• _Data for this exercise_:
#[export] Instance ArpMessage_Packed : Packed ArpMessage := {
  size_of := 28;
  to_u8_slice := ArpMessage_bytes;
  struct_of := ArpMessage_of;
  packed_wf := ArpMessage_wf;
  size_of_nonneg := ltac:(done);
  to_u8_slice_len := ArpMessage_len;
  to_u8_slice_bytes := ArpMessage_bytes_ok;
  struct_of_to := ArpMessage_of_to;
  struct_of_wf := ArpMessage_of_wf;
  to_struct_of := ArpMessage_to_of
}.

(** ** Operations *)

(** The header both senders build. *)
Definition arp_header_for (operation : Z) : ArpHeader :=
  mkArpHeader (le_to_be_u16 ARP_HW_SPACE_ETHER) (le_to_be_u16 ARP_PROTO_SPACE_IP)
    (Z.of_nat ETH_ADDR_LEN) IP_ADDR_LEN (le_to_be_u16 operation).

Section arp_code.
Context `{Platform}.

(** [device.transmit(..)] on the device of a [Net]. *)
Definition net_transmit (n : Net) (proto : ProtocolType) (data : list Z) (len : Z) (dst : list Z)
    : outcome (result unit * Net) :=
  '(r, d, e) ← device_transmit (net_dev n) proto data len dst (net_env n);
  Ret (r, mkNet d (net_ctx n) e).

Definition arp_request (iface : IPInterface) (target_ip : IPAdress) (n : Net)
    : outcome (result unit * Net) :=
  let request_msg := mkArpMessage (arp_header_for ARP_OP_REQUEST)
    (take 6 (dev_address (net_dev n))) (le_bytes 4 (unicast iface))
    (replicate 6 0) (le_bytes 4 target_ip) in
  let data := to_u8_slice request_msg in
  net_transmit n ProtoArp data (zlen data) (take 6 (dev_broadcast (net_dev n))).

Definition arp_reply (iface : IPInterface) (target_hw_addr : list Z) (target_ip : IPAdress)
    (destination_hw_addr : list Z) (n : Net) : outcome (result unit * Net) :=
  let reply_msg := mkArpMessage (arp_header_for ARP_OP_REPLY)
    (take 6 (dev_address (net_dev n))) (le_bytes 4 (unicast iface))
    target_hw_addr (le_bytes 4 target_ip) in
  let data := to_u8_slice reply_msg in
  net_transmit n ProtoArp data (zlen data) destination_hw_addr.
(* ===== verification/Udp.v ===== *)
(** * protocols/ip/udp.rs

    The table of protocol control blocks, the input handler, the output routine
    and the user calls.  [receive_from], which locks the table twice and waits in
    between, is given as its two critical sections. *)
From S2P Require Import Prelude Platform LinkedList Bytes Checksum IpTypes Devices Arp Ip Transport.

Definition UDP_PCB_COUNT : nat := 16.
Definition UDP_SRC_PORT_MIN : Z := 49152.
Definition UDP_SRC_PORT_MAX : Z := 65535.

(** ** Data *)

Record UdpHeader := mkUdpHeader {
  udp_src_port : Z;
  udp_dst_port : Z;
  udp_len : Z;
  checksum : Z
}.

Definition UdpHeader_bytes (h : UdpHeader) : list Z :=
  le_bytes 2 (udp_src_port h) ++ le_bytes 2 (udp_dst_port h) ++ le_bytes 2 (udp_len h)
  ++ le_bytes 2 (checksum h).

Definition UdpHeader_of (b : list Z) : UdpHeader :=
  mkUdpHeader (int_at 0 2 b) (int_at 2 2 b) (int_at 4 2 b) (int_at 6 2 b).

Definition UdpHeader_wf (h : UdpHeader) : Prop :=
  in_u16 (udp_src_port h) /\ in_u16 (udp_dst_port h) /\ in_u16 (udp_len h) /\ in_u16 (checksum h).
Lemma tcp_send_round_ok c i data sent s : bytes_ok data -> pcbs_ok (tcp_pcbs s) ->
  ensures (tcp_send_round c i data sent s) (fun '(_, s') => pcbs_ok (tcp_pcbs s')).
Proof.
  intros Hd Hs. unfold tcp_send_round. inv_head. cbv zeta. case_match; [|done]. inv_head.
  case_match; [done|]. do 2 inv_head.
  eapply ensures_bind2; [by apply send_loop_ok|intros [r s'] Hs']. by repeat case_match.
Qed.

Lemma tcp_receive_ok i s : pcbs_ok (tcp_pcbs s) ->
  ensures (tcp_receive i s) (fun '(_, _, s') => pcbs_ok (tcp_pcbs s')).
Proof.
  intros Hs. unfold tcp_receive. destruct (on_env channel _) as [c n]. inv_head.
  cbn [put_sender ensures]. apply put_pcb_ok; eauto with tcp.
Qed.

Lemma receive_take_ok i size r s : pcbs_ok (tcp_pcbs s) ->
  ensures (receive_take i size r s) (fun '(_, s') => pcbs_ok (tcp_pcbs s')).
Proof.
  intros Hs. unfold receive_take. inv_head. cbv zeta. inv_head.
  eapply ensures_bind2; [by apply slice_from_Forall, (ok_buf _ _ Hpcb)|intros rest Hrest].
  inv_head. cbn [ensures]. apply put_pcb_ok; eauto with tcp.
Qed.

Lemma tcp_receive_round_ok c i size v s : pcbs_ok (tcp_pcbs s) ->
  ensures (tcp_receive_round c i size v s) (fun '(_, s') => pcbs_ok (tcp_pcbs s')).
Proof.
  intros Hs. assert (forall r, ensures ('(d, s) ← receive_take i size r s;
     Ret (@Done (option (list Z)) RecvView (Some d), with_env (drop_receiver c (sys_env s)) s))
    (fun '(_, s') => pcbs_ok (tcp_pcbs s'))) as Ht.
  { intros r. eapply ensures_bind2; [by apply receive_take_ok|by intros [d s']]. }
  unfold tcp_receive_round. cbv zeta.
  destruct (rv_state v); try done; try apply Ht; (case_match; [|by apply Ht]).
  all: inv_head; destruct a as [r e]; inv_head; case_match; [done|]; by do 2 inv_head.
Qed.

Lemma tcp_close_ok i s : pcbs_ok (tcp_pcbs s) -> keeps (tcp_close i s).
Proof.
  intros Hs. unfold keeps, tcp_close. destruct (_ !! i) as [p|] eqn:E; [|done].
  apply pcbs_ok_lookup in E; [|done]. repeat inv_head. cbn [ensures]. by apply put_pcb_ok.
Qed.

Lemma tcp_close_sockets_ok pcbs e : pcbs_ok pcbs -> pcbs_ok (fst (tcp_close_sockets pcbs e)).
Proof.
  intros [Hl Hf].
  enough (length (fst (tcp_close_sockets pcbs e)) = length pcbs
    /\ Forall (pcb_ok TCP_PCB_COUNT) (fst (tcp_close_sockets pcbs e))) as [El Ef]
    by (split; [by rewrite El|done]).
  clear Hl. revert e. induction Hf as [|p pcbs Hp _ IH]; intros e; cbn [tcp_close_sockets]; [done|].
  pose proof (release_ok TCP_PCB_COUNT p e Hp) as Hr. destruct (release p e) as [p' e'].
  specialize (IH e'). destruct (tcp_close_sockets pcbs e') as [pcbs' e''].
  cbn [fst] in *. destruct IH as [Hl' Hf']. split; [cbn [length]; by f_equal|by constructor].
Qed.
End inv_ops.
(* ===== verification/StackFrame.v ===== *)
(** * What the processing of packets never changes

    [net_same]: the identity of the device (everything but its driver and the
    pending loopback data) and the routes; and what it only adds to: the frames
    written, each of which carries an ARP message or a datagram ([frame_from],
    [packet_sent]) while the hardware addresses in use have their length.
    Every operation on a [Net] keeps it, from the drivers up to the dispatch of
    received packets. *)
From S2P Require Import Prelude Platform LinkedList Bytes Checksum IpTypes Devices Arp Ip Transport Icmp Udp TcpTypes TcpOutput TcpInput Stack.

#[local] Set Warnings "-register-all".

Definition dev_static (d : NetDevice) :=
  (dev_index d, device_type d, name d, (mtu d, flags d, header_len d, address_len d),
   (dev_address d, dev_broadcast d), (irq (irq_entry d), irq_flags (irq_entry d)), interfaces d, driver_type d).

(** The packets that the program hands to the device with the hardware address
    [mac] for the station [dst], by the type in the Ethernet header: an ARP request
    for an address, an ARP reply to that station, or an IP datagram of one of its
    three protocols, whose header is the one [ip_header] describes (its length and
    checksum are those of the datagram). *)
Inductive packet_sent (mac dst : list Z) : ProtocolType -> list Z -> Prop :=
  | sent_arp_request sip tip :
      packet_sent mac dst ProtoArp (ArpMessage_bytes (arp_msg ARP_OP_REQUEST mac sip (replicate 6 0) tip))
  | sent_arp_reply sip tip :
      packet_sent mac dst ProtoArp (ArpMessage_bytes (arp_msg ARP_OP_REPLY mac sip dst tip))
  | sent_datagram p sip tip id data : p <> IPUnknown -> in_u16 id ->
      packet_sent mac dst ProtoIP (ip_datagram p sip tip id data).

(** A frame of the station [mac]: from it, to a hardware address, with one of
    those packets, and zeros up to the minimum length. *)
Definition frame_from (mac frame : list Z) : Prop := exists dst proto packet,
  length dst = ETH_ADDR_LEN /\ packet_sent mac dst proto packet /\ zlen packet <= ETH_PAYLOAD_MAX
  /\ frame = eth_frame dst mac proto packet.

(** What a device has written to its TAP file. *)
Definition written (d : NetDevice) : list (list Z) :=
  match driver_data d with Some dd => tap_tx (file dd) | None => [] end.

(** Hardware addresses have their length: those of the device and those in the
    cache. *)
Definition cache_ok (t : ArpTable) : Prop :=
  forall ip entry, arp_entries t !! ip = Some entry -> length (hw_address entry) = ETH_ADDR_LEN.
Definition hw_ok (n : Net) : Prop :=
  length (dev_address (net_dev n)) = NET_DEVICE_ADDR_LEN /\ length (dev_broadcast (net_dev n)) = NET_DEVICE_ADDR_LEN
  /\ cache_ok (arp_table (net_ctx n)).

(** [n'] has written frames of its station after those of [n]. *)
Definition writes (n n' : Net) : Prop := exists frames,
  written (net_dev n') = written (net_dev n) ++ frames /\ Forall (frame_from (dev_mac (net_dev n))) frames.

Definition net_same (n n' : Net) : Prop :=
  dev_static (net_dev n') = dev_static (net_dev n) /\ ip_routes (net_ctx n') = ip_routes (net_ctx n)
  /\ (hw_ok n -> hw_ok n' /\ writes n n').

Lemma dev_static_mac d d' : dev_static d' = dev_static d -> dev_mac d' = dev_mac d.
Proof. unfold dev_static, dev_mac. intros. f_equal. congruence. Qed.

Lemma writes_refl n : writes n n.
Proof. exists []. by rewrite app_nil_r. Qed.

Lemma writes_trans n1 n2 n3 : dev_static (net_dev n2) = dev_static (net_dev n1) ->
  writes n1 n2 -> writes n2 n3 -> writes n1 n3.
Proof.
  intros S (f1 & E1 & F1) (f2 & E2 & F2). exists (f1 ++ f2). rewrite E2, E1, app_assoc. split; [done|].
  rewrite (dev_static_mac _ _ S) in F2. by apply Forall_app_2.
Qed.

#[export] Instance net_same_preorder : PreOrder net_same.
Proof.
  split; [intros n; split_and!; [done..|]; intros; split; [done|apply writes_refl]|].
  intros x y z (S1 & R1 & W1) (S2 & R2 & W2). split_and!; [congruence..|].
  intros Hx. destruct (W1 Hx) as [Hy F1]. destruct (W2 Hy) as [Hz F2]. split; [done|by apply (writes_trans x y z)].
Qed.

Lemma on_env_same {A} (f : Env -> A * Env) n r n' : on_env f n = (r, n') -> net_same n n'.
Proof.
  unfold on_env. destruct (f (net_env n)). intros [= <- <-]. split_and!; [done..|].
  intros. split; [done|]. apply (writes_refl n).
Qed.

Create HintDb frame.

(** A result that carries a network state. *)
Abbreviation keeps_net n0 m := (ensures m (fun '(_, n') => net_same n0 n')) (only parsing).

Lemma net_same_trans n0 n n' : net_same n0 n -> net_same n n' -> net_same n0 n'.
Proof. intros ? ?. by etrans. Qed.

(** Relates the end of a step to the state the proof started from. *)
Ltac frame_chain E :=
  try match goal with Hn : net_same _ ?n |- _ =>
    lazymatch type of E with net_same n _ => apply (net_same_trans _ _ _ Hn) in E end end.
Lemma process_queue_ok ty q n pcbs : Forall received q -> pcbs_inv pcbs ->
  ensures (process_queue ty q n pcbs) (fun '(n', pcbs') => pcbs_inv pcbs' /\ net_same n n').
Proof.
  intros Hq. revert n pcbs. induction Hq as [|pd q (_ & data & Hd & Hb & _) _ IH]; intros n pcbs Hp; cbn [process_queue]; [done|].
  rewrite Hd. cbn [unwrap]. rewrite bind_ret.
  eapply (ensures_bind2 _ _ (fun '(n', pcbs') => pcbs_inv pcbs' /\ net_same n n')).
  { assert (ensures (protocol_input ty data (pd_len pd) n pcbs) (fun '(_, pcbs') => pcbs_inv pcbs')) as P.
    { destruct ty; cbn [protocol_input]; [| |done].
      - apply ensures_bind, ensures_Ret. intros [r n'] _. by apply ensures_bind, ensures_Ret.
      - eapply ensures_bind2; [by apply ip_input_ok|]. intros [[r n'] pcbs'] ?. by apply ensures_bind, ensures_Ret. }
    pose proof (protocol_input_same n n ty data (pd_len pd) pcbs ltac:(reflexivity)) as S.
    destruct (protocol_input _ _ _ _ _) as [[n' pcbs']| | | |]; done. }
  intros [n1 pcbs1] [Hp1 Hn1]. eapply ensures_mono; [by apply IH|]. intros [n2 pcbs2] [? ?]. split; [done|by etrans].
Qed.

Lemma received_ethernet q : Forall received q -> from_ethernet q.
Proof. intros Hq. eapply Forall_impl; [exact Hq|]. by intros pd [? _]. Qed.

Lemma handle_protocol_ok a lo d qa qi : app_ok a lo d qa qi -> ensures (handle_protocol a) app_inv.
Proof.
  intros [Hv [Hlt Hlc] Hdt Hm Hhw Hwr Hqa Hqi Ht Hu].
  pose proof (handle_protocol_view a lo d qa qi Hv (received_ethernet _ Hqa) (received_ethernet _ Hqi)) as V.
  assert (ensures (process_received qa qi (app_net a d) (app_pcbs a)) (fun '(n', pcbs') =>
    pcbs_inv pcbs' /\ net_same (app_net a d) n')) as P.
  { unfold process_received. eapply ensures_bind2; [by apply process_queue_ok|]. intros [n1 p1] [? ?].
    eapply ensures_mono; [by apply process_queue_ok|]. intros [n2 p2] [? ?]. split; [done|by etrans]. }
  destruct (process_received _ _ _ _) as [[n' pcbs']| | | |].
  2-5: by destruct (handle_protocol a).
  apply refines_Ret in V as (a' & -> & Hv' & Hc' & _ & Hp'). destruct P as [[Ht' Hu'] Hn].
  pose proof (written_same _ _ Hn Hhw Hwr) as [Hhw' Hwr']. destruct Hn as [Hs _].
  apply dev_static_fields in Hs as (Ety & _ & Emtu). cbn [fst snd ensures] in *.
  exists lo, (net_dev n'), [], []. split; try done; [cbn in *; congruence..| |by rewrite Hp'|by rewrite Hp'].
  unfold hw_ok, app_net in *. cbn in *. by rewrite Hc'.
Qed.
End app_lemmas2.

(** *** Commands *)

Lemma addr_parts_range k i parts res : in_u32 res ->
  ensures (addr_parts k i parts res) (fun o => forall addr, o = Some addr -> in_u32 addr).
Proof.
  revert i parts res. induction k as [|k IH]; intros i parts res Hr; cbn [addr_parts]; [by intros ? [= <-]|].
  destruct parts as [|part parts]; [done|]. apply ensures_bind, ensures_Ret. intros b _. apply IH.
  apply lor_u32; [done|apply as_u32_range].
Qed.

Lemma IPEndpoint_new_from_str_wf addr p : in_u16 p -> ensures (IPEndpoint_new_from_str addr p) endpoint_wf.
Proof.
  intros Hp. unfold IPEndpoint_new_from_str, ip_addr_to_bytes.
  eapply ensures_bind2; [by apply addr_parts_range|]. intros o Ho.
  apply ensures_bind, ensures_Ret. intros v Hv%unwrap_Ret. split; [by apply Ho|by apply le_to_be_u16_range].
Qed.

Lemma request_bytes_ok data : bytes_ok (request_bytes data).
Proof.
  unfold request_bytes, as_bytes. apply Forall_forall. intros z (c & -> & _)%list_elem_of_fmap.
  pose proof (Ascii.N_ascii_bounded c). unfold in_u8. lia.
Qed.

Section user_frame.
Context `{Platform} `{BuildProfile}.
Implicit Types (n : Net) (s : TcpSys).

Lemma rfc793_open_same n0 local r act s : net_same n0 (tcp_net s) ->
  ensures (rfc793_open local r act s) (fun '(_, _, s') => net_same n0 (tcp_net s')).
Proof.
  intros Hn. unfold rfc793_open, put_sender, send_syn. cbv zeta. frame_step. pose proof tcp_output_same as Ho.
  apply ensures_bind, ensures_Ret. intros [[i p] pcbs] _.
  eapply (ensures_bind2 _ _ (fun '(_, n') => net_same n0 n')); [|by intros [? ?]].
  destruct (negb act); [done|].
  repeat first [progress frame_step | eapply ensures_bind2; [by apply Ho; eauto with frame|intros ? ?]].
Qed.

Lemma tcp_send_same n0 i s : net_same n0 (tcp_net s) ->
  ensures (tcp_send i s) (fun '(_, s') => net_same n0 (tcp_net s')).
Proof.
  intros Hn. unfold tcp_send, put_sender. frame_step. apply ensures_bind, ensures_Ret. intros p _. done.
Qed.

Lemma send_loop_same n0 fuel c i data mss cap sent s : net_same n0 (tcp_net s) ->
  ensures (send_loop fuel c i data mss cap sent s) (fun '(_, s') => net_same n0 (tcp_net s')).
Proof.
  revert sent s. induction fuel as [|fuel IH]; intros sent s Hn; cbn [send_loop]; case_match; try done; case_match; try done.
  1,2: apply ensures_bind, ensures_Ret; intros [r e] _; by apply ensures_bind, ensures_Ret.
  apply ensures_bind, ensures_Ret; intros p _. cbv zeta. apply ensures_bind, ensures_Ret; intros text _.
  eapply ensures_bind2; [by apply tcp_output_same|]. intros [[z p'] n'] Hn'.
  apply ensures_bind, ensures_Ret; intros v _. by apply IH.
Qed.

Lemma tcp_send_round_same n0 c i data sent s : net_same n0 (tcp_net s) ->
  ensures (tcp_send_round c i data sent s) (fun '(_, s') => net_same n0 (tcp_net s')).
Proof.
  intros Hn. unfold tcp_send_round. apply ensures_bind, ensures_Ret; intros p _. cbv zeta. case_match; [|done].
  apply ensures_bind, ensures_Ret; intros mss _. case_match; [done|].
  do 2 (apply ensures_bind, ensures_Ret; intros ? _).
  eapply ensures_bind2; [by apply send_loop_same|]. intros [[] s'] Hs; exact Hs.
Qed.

• _About this task_: Going back to the entries above, set down exactly the lines that begin at the one with "Definition net_transmit (n" and end at the one with "let data := to_u8_slice request_msg in", both included, and nothing else.

• _Answer section_:
Definition net_transmit (n : Net) (proto : ProtocolType) (data : list Z) (len : Z) (dst : list Z)
    : outcome (result unit * Net) :=
  '(r, d, e) ← device_transmit (net_dev n) proto data len dst (net_env n);
  Ret (r, mkNet d (net_ctx n) e).

Definition arp_request (iface : IPInterface) (target_ip : IPAdress) (n : Net)
    : outcome (result unit * Net) :=
  let request_msg := mkArpMessage (arp_header_for ARP_OP_REQUEST)
    (take 6 (dev_address (net_dev n))) (le_bytes 4 (unicast iface))
    (replicate 6 0) (le_bytes 4 target_ip) in
  let data := to_u8_slice request_msg in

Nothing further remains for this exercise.